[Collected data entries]
--- START ---

(** * LLM-Fact-Checker: claim extraction, retrieval and numeric verdicts

    A shallow embedding of [src/fact_checker.py] and
    [src/claim_extractor.py], then of [src/build_index.py],
    [src/pib_scraper.py] and [app/streamlit_app.py].

    - Python [float] is IEEE-754 binary64; it is modelled by [spec_float]
      with [prec = 53], [emax = 1024], so that every rounding of the source
      is performed by the model as well.
    - A Python [str] is modelled by [str], the sequence of its code points:
      lengths and slices count code points, and the decimal digits and the
      white space are those of Unicode, as [\d], [float] and [str.strip]
      see them.
    - Exceptions are modelled by a result type; dict objects live in an
      object store, so that copies and aliases are distinct things.
    - spaCy, the sentence embedder, the FAISS index and [repr] on floats are
      collaborators outside the repository: they are the fields of the
      classes [NLP], [Retrieval] and [FloatRepr]. *)

From Stdlib Require Import ZArith NArith Lia Bool Ascii String.
From Stdlib.Strings Require Import Byte.
From Stdlib Require Import SpecFloat Sorted.
From stdpp Require Import gmap strings list pretty.

(** ** Binary64 arithmetic *)

Module Float.
Local Open Scope Z_scope.

Definition prec : Z := 53.
Definition emax : Z := 1024.

Definition float := spec_float.

Definition sub : float -> float -> float := SFsub prec emax.
Definition div : float -> float -> float := SFdiv prec emax.
Definition abs : float -> float := SFabs.
Definition leb : float -> float -> bool := SFleb.
Definition ltb : float -> float -> bool := SFltb.
Definition eqb : float -> float -> bool := SFeqb.

(** The binary64 value nearest to [m / 10^k] (ties to even): what
    Python's decimal-to-float conversion yields for a literal whose
    digits, read without the point, are [m] and which has [k] digits
    after the point. *)
Definition of_decimal (m : N) (k : nat) : float :=
  match m with
  | N0 => S754_zero false
  | Npos p =>
      div (S754_finite false p 0)
          (S754_finite false (Z.to_pos (10 ^ Z.of_nat k)) 0)
  end.

(** A float is non-negative when it is [+0], a positive finite number or
    [+inf]. *)
Definition nonneg (x : float) : bool :=
  match x with
  | S754_zero false | S754_infinity false | S754_finite false _ _ => true
  | _ => false
  end.

Definition is_zero (x : float) : bool :=
  match x with S754_zero _ => true | _ => false end.
End Float.

Abbreviation float := Float.float.

(** ** Text

    A text is the sequence of its code points. A literal between double
    quotes is read as UTF-8; a one-character literal in [uchar_scope] is
    the code point it writes. *)

Definition char := N.

Inductive str :=
| Empty
| Char (c : char) (rest : str).

Declare Scope str_scope.
Delimit Scope str_scope with str.
Bind Scope str_scope with str.
Declare Scope uchar_scope.
Delimit Scope uchar_scope with uchar.
Bind Scope uchar_scope with char.

Module Utf8.
Local Open Scope N_scope.

(** The six low bits of a continuation byte. *)
Definition continuation (b : byte) : option N :=
  let n := Byte.to_N b in
  if (128 <=? n) && (n <? 192) then Some (n - 128) else None.

Fixpoint decode (bytes : list byte) : option str :=
  match bytes with
  | [] => Some Empty
  | b :: rest =>
      let n := Byte.to_N b in
      if n <? 128 then option_map (Char n) (decode rest)
      else if n <? 192 then None
      else if n <? 224 then
        match rest with
        | b1 :: rest1 =>
            match continuation b1 with
            | Some c1 => option_map (Char ((n - 192) * 64 + c1)) (decode rest1)
            | None => None
            end
        | _ => None
        end
      else if n <? 240 then
        match rest with
        | b1 :: b2 :: rest2 =>
            match continuation b1, continuation b2 with
            | Some c1, Some c2 =>
                option_map (Char (((n - 224) * 64 + c1) * 64 + c2)) (decode rest2)
            | _, _ => None
            end
        | _ => None
        end
      else if n <? 248 then
        match rest with
        | b1 :: b2 :: b3 :: rest3 =>
            match continuation b1, continuation b2, continuation b3 with
            | Some c1, Some c2, Some c3 =>
                option_map (Char ((((n - 240) * 64 + c1) * 64 + c2) * 64 + c3))
                           (decode rest3)
            | _, _, _ => None
            end
        | _ => None
        end
      else None
  end.

Definition byte_of (n : N) : list byte :=
  match Byte.of_N n with
  | Some b => [b]
  | None => []
  end.

Definition encode_char (c : char) : list byte :=
  if c <? 128 then byte_of c
  else if c <? 2048 then byte_of (192 + c / 64) ++ byte_of (128 + c mod 64)
  else if c <? 65536 then
    byte_of (224 + c / 4096) ++ byte_of (128 + (c / 64) mod 64)
    ++ byte_of (128 + c mod 64)
  else
    byte_of (240 + c / 262144) ++ byte_of (128 + (c / 4096) mod 64)
    ++ byte_of (128 + (c / 64) mod 64) ++ byte_of (128 + c mod 64).

Fixpoint encode (s : str) : option (list byte) :=
  match s with
  | Empty => Some []
  | Char c rest =>
      if c <? 1114112 then option_map (app (encode_char c)) (encode rest)
      else None
  end.

Definition decode_char (bytes : list byte) : option N :=
  match decode bytes with
  | Some (Char c Empty) => Some c
  | _ => None
  end.

Definition encode_one (c : N) : option (list byte) := encode (Char c Empty).
End Utf8.

String Notation str Utf8.decode Utf8.encode : str_scope.
String Notation N Utf8.decode_char Utf8.encode_one : uchar_scope.

Module Str.

Fixpoint length (s : str) : nat :=
  match s with
  | Empty => 0
  | Char _ rest => S (length rest)
  end.

Fixpoint append (a b : str) : str :=
  match a with
  | Empty => b
  | Char c rest => Char c (append rest b)
  end.

Fixpoint eqb (a b : str) : bool :=
  match a, b with
  | Empty, Empty => true
  | Char c a', Char d b' => N.eqb c d && eqb a' b'
  | _, _ => false
  end.

(** [sep.join(ls)] *)
Fixpoint concat (sep : str) (ls : list str) : str :=
  match ls with
  | [] => Empty
  | [x] => x
  | x :: xs => append x (append sep (concat sep xs))
  end.

Fixpoint to_list (s : str) : list char :=
  match s with
  | Empty => []
  | Char c rest => c :: to_list rest
  end.
(* ===== verification/_CoqProject ===== *)
-Q . S2P
Prelude.v
Cursor.v
RustIterator.v
Bytes.v
SignatureFrame.v
MessageHeaderFrame.v
StaticAccountKeysFrame.v
AddressTableLookupFrame.v
InstructionsFrame.v
TransactionConfigView.v
MessageFrame.v
Message.v
TransactionFrame.v
Views.v
Sanitize.v
Samples.v
TransactionView.v
SvmStaticMessage.v
MessageView.v
ResolvedTransactionView.v
RustStr.v
QueueCell.v
StreamName.v
StreamPolicy.v
FileSystem.v
StreamQueue.v
EventStream.v
StreamPolicyManager.v
EventSystem.v
EventApi.v
EventLifetime.v
RelaxedGeneration.v
StreamTeardown.v
Subscriber.v
Discovery.v
SubscriberApi.v
Layout.v
HandshakeShared.v
HandshakeShmem.v
HandshakeWire.v
HandshakeSession.v
SchedulerBindings.v
Geyser.v
HandshakeText.v
HandshakeServer.v
TestKit.v
TestState.v
TestBench.v
TestData.v
TestsParsing.v
TestsTransaction.v
TestsViews.v
TestsEvents.v
TestsSystem.v
TestsHandshake.v
Lemma le_val_le_bytes n z : 0 <= z < 256 ^ Z.of_nat n -> le_val (le_bytes n z) = z.
Proof.
  revert z. induction n as [|n IH]; intros z Hz; [cbn in *; lia|].
  rewrite Nat2Z.inj_succ, Z.pow_succ_r in Hz by lia. simpl.
  pose proof (Z.mod_pos_bound z 256). pose proof (Z.div_mod z 256).
  rewrite Z_of_byte_of_Z, IH by lia. lia.
Qed.

Lemma le_bytes_le_val bs : le_bytes (length bs) (le_val bs) = bs.
Proof.
  induction bs as [|b bs IH]; [done|]. simpl. pose proof (Z_of_byte_range b).
  rewrite (Z.mul_comm 256), Z_mod_plus_full, Z.mod_small, byte_of_Z_of_byte by lia.
  f_equal. by rewrite Z.div_add, Z.div_small, Z.add_0_l by lia.
Qed.

Lemma le_bytes_le_val' n bs : length bs = n -> le_bytes n (le_val bs) = bs.
Proof. intros <-. apply le_bytes_le_val. Qed.

Lemma le_val_cons b bs : le_val (b :: bs) = Z_of_byte b + 256 * le_val bs.
Proof. done. Qed.

(** ** Byte order of the target

    A raw read of an integer depends on the byte order of the machine. *)
Inductive Endian := LittleEndian | BigEndian.
Class Target := target_endian : Endian.

(** The integer behind a pointer to these bytes. *)
Definition native_val `{Target} (bs : list byte) : Z :=
  match target_endian with LittleEndian => le_val bs | BigEndian => le_val (rev bs) end.

(** [uN::from_le] of an [n]-byte integer. *)
Definition from_le `{Target} (n : nat) (x : Z) : Z :=
  match target_endian with LittleEndian => x | BigEndian => le_val (rev (le_bytes n x)) end.

Lemma from_le_native_val `{Target} n bs : length bs = n -> from_le n (native_val bs) = le_val bs.
Proof.
  intros Hn. unfold from_le, native_val. destruct target_endian; [done|].
  rewrite le_bytes_le_val', rev_involutive; [done|by rewrite length_rev].
Qed.

(** The bytes in memory of an [n]-byte integer. *)
Definition native_bytes `{Target} (n : nat) (z : Z) : list byte :=
  match target_endian with LittleEndian => le_bytes n z | BigEndian => rev (le_bytes n z) end.

Lemma len_native_bytes `{Target} n z : len (native_bytes n z) = Z.of_nat n.
Proof.
  unfold native_bytes, len. destruct target_endian; by rewrite ?length_rev, length_le_bytes.
Qed.
#[export] Hint Rewrite @len_native_bytes : len.

Lemma native_val_native_bytes `{Target} n z :
  0 <= z < 256 ^ Z.of_nat n -> native_val (native_bytes n z) = z.
Proof.
  intros Hz. unfold native_val, native_bytes.
  destruct target_endian; rewrite ?rev_involutive; by apply le_val_le_bytes.
Qed.

Lemma native_bytes_native_val `{Target} n bs :
  length bs = n -> native_bytes n (native_val bs) = bs.
Proof.
  intros Hn. unfold native_val, native_bytes.
  destruct target_endian; rewrite le_bytes_le_val' by (by rewrite ?length_rev); [done|].
  apply rev_involutive.
Qed.

Lemma native_val_range `{Target} bs : 0 <= native_val bs < 256 ^ len bs.
Proof.
  unfold native_val. destruct target_endian; [apply le_val_range|].
  pose proof (le_val_range (rev bs)) as Hr. unfold len in *. by rewrite length_rev in Hr.
Qed.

--- END ---

WHAT YOU SHOULD DO —
Look back at the entries above and repeat, unchanged, every line from the line holding "Definition nonneg (x" through the line holding "if n <? 128".

RESPONSE TO THE TASK —
Definition nonneg (x : float) : bool :=
  match x with
  | S754_zero false | S754_infinity false | S754_finite false _ _ => true
  | _ => false
  end.

Definition is_zero (x : float) : bool :=
  match x with S754_zero _ => true | _ => false end.
End Float.

Abbreviation float := Float.float.

(** ** Text

    A text is the sequence of its code points. A literal between double
    quotes is read as UTF-8; a one-character literal in [uchar_scope] is
    the code point it writes. *)

Definition char := N.

Inductive str :=
| Empty
| Char (c : char) (rest : str).

Declare Scope str_scope.
Delimit Scope str_scope with str.
Bind Scope str_scope with str.
Declare Scope uchar_scope.
Delimit Scope uchar_scope with uchar.
Bind Scope uchar_scope with char.

Module Utf8.
Local Open Scope N_scope.

(** The six low bits of a continuation byte. *)
Definition continuation (b : byte) : option N :=
  let n := Byte.to_N b in
  if (128 <=? n) && (n <? 192) then Some (n - 128) else None.

Fixpoint decode (bytes : list byte) : option str :=
  match bytes with
  | [] => Some Empty
  | b :: rest =>
      let n := Byte.to_N b in
      if n <? 128 then option_map (Char n) (decode rest)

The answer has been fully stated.